- ASSIGNED TASK
From the entries below, return exactly the lines beginning at the one that contains "if HARD_MAX_FILE_WRITE_BYTES <?" and ending at the one that contains "of_result (ensure_write_bounds_and_mode data", both of them included, and only those lines.

(Stored items)
=====

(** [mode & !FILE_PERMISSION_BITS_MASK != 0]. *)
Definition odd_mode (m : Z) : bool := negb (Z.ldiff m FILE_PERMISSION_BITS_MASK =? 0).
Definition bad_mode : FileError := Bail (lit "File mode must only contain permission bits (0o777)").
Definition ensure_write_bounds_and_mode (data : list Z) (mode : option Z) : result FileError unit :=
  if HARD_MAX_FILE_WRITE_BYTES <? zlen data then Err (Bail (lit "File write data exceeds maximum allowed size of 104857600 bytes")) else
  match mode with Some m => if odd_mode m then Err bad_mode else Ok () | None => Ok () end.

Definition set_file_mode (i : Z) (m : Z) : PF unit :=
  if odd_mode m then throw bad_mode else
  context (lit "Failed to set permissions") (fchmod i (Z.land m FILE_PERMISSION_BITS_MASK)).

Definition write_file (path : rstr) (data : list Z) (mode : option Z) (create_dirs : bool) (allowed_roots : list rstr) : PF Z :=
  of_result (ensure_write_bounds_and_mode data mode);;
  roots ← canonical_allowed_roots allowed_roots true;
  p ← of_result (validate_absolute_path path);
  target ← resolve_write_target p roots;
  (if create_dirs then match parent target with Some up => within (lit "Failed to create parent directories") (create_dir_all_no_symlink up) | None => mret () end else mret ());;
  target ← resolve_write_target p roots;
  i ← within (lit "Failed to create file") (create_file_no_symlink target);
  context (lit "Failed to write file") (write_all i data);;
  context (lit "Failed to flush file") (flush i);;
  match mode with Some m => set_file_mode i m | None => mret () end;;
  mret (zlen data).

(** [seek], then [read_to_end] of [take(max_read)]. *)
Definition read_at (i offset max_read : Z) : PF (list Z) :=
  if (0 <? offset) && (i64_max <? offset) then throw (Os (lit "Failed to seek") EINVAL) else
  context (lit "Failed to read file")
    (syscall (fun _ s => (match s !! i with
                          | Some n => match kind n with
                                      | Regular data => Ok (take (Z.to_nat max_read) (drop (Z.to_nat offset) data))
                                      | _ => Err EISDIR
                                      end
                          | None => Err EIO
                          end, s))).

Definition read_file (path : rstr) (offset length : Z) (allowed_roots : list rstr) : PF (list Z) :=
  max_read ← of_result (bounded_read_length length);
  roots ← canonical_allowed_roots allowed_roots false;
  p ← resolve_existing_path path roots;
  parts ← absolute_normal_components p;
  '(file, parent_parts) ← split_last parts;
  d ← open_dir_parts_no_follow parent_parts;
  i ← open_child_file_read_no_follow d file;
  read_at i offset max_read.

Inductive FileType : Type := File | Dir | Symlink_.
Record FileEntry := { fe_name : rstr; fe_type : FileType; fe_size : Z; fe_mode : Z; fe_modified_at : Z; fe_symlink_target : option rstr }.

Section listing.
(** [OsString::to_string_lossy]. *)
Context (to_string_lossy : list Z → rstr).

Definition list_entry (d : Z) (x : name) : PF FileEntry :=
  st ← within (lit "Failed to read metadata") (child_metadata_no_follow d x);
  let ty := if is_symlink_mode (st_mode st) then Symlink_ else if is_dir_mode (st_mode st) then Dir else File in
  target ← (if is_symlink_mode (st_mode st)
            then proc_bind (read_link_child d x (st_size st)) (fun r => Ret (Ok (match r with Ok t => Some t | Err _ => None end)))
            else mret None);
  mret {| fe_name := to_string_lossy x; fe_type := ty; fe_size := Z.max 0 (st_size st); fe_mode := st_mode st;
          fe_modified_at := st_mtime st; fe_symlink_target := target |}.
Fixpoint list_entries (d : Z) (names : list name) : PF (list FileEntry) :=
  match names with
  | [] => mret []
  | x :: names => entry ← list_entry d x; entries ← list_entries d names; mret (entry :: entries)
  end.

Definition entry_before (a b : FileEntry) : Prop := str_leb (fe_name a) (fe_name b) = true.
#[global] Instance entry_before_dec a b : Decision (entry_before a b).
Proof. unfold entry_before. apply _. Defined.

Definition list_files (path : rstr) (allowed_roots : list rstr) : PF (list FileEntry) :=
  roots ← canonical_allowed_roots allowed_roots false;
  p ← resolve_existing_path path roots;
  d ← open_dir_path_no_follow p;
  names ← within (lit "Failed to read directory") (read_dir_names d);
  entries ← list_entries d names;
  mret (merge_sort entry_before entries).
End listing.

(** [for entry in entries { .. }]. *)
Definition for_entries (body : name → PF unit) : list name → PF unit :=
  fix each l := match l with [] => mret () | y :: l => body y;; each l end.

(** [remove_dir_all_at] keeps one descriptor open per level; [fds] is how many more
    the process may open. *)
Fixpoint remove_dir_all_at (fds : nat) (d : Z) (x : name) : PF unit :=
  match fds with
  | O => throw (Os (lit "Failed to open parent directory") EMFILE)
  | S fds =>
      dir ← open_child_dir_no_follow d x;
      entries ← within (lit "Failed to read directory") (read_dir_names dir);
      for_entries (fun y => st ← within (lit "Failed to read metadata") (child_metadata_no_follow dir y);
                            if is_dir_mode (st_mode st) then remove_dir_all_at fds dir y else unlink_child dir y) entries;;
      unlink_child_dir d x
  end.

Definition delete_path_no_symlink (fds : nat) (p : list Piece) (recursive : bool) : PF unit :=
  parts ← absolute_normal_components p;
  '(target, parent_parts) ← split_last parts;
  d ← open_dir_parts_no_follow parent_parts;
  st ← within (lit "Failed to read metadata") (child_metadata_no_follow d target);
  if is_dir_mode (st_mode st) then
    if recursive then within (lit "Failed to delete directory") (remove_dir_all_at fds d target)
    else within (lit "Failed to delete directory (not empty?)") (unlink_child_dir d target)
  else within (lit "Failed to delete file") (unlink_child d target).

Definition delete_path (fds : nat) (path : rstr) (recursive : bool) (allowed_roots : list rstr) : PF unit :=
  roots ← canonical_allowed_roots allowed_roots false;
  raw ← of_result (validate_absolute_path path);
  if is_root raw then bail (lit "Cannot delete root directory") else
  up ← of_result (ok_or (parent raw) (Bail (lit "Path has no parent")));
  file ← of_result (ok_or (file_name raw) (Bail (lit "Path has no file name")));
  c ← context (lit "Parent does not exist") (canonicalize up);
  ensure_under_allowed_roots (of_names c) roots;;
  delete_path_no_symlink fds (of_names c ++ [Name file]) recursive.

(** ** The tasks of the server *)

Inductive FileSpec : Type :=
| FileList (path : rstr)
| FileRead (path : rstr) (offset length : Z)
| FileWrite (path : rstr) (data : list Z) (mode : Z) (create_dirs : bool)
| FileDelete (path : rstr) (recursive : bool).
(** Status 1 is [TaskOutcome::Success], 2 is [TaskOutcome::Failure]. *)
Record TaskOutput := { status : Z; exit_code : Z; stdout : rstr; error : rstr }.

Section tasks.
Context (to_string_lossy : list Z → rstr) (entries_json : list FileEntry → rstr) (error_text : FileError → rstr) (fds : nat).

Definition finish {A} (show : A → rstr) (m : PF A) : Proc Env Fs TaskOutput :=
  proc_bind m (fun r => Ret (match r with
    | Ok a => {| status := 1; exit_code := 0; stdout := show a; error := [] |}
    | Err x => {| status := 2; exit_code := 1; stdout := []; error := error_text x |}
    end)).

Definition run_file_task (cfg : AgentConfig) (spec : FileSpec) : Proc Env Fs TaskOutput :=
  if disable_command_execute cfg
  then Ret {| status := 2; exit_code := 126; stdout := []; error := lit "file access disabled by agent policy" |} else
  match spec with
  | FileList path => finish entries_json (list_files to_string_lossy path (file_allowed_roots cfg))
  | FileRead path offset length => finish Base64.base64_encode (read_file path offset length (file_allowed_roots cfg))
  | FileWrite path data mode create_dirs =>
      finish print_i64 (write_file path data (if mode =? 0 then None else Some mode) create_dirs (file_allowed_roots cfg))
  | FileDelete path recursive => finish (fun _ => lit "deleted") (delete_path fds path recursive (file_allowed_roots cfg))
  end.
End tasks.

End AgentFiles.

=====

- ANSWER SPACE
  if HARD_MAX_FILE_WRITE_BYTES <? zlen data then Err (Bail (lit "File write data exceeds maximum allowed size of 104857600 bytes")) else
  match mode with Some m => if odd_mode m then Err bad_mode else Ok () | None => Ok () end.

Definition set_file_mode (i : Z) (m : Z) : PF unit :=
  if odd_mode m then throw bad_mode else
  context (lit "Failed to set permissions") (fchmod i (Z.land m FILE_PERMISSION_BITS_MASK)).

Definition write_file (path : rstr) (data : list Z) (mode : option Z) (create_dirs : bool) (allowed_roots : list rstr) : PF Z :=
  of_result (ensure_write_bounds_and_mode data mode);;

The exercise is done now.